Art. 1377. The interpretation of obscure words or stipulations in a contract shall


not favor the party who caused the obscurity.

Rationale

- Since he caused the obscurity, the party who drew up the contract with
ambiguous terms should be responsible therefor; so the obscurity must be construed against him.
The drafter of the terms of the contract should, therefore, be careful.

CONTRA PROFERENTEM

- Means “against the proferrer.” If there is an ambiguity in a document and all the
other methods of construction have failed to resolve so that there are two alternative meanings to
certain words, the Court may construe the words against the party who put forward the
document, and give effect to the meaning more favourable to the other party
- Based on the maxim verba accipiuntur fortius contra proferentem: a contract is
interpreted against the person who wrote it.

The interpretation should be in favor of the contractor because they were not
the cause of misunderstanding. The government must state their instruction in a clear
manner. Whatever maybe favorable to the party whose favors the provision was made and to the
one who do not cause misinterpretations. (GOV’T. OF THE PHILIPPINES v. DERHAM
BROTHERS)

Art. 1378. When it is absolutely impossible to settle doubts by the rules established in the
preceding articles, and the doubts refer to incidental circumstances of a gratuitous contract, the
least transmission of rights and interests shall prevail. If the contract is onerous, the doubt shall
be settled in favor of the greatest reciprocity of interests.

If the doubts are cast upon the principal object of the contract in such a way
that it cannot be known what may have been the intention or will of the parties,
the contract shall be null and void.

- When a contract is gratuitous in nature, the least transmission of rights should


prevail.

- Where a donee seeks the execution of a donation even though such done did not
fulfil a condition sought by the donor, because such donor did not seek the enforcement of the
condition for a long time anyway, the Court ruled for the revocation of the donation. (Central
Philippine University v. CA)

- When a contract is onerous in nature, doubt shall be settled in favour of the


greatest reciprocity of interests.(CASTELO vs. CA)
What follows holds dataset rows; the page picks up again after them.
(** * The 3D sparse pose graph back-end (mapping_3d/sparse_pose_graph.cc)

    A shallow embedding of [cartographer::mapping_3d::SparsePoseGraph].
    The class is a state record, every member function is a function on
    that record, and every way the C++ can stop early (a failed [CHECK],
    an [at()] that throws, an access the language leaves undefined) is a
    value of [Failure].  The collaborators the class only talks to (rigid
    transforms, the sampler, the covariance square root, the connectivity
    union-find, the solver) are interfaces. *)

From stdpp Require Import gmap list.
From Stdlib Require Import ZArith QArith.

Local Open Scope Z_scope.
Local Open Scope nat_scope.

(** ** Outcomes *)

Inductive Failure :=
| CheckFailed   (* a glog CHECK did not hold *)
| OutOfRange    (* std::out_of_range from at() *)
| Undefined     (* operator[] / back() / front() / null dereference *)
| OutOfFuel.    (* only the model can produce this one *)

Inductive Outcome (A : Type) :=
| Ok (a : A)
| Abort (f : Failure).
Arguments Ok {A} a.
Arguments Abort {A} f.

#[global] Instance Outcome_ret : MRet Outcome := fun _ a => Ok a.
#[global] Instance Outcome_bind : MBind Outcome := fun _ _ k m =>
  match m with
  | Ok a => k a
  | Abort f => Abort f
  end.

#[global] Instance Outcome_fmap : FMap Outcome := fun _ _ f m =>
  match m with
  | Ok a => Ok (f a)
  | Abort e => Abort e
  end.

Definition CHECK (b : bool) : Outcome unit :=
  if b then Ok tt else Abort CheckFailed.

(** [v.at(i)] *)
Definition at_ {A} (v : list A) (i : nat) : Outcome A :=
  match v !! i with
  | Some a => Ok a
  | None => Abort OutOfRange
  end.

(** [v[i]], undefined when out of range *)
Definition index {A} (v : list A) (i : nat) : Outcome A :=
  match v !! i with
  | Some a => Ok a
  | None => Abort Undefined
  end.

(** [v.back()], undefined on an empty vector *)
Definition back {A} (v : list A) : Outcome A :=
  match last v with
  | Some a => Ok a
  | None => Abort Undefined
  end.

(** [v.front()] *)
Definition front {A} (v : list A) : Outcome A :=
  match v with
  | a :: _ => Ok a
  | [] => Abort Undefined
  end.

(** [m.at(k)] on a map *)
Definition map_at `{Countable K} {A} (m : gmap K A) (k : K) : Outcome A :=
  match m !! k with
  | Some a => Ok a
  | None => Abort OutOfRange
  end.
- The Court ruled that a provision in a contract transferring Gaite’s rights to


Fonacier in exchange for an amount of money, and where the remaining balance of the money
will be paid “from and out the first letter of credit covering the first shipment of iron ores and of
the first amount derived from the local sale of iron ore” should be interpreted as providing for a
suspensive period, and not a suspensive condition. The Court ruled that a greater reciprocity of
interests obtains if the buyer’s obligation is deemed to be actually existing, with only its maturity
date postponed or deferred, than if such obligation was viewed as non-binding until the ore was
sold. (Gaite v. Fonacier)

- When the contract’s principal object is expressed in such a way that the intention
of the parties cannot be known, the contract is null and void.
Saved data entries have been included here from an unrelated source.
(** * Task store service: python_api_flask.py

    A shallow embedding of the five Flask handlers of
    [python_api_flask.py] (get_tasks, get_task, create_task, update_task,
    delete_task) over the module-level list [tasks], and the properties of
    the service that follow from the code.

    - JSON values are the Python values [json.loads] produces.
    - The global list [tasks] is the state; a handler is a function from the
      state to a result (a response or a raised exception) and a new state.
    - A reference to a task dict held by a handler (an element of the list
      comprehension [[task for task in tasks if task['id'] == task_id]]) is
      the position of that dict in [tasks]: every entry of [tasks] is a
      distinct dict object (the two seed literals, one fresh literal per
      create_task), so position and object identity coincide. *)

From Stdlib Require Import ZArith Lia.
From Stdlib Require Import Floats.SpecFloat.
From stdpp Require Import gmap strings list sorting.

Set Warnings "-register-all".
Open Scope Z_scope.

(** ** Python values *)

(** What [request.json] can hold once the framework has parsed the body. *)
Inductive json : Type :=
| JNull
| JBool (b : bool)
| JInt (z : Z)
| JFloat (f : spec_float)
| JStr (s : string)
| JList (l : list json)
| JDict (d : gmap string json).

(** The exceptions the handlers can let escape: Python's own, and the two
    HTTP errors that reading [request.json] raises. *)
Inductive exn : Type :=
| IndexError
| KeyError
| TypeError
| AttributeError
| ValueError
| BadRequest
| UnsupportedMediaType.

(** A Python expression either evaluates to a value or raises. *)
Inductive py (A : Type) : Type :=
| Ret (a : A)
| Raise (e : exn).
Arguments Ret {A} a.
Arguments Raise {A} e.

(** [bool(v)]: None, False, zero, the empty string and the empty containers
    are false. *)
Definition truthy (v : json) : bool :=
  match v with
  | JNull => false
  | JBool b => b
  | JInt z => negb (z =? 0)
  | JFloat (S754_zero _) => false
  | JFloat _ => true
  | JStr s => negb (String.eqb s "")
  | JList [] => false
  | JList (_ :: _) => true
  | JDict d => negb (bool_decide (d = ∅))
  end.

(** [k in v] for a string [k]: key membership on a dict, substring on a
    string, element membership on a list, TypeError elsewhere. *)
Definition py_in (k : string) (v : json) : py bool :=
  match v with
  | JDict d => Ret (bool_decide (is_Some (d !! k)))
  | JStr s => Ret (bool_decide (is_Some (String.index 0 k s)))
  | JList l =>
      Ret (existsb
             (fun x => match x with JStr s => String.eqb s k | _ => false end)
             l)
  | _ => Raise TypeError
  end.

(** [v[k]] for a string [k]. *)
Definition py_getitem (v : json) (k : string) : py json :=
  match v with
  | JDict d => match d !! k with Some x => Ret x | None => Raise KeyError end
  | _ => Raise TypeError
  end.

(** [v.get(k, dflt)]: only dicts have the method. *)
Definition py_get (v : json) (k : string) (dflt : json) : py json :=
  match v with
  | JDict d => Ret (default dflt (d !! k))
  | _ => Raise AttributeError
  end.

(** ** Tasks and responses *)

(** A task dict: the keys are fixed, [id] is always an int (set from an int
    by the seed and by create_task, never assigned afterwards); the other
    three hold whatever JSON value a request supplied. *)
Record Task : Type := mkTask {
  id : Z;
  title : json;
  description : json;
  done : json
}.

Definition set_title (v : json) (t : Task) : Task :=
  {| id := id t; title := v; description := description t; done := done t |}.
Definition set_description (v : json) (t : Task) : Task :=
  {| id := id t; title := title t; description := v; done := done t |}.
Definition set_done (v : json) (t : Task) : Task :=
  {| id := id t; title := title t; description := description t; done := v |}.

(** The argument of [jsonify]: the four shapes the handlers build. *)
Inductive payload : Type :=
| PTasks (l : list Task)
| PTask (t : Task)
| PError (msg : string)
| PResult (b : bool).

(** What a view function returns: a body and a status (200 when the handler
    gives none). *)
Record response : Type := mkResponse {
  body : payload;
  status : Z
}.

(** The module-level sample data. *)
Definition tasks : list Task :=
  [ {| id := 1; title := JStr "Task 1";
       description := JStr "Description for Task 1"; done := JBool false |};
    {| id := 2; title := JStr "Task 2";
       description := JStr "Description for Task 2"; done := JBool false |} ].

(** The body of a request as Flask's [request.json] sees it: the value a
    JSON body parses to, a body sent as JSON that does not parse (an empty
    one included), or a request whose content type is not JSON (a request
    with no body among them). *)
Inductive request_body : Type :=
| Parsed (v : json)
| Malformed
| NotJSON.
Art. 1379. The principles of interpretation stated in Rule 123 of the Rules of Court
shall likewise be observed in the construction of contracts.

OTHER PRINCIPLES OF INTERPRETATION

Section 10. Interpretation of a writing according to its legal meaning.


Section 11. Instrument construed so as to give effect to all provisions.
Section 12. Interpretation according to intention; general and particular provisions.
Section 13. Interpretation according to circumstances.
Section 14. Peculiar signification of terms.
Section 15. Written words control printed.
Section 16. xperts and interpreters to be used in explaining certain writings.
Section 17. Of two constructions, which preferred.
Section 18. Construction in favor of natural right.
Section 19. Interpretation according to usage.

It is a well-settled rule that in case repugnance exists between written and printed
portions of a policy, the written portion prevails, and there can be no question that as far as any
inconsistency exists, the above-mentioned typed ‘rider’ prevails over the printed clause. (JARQUE v.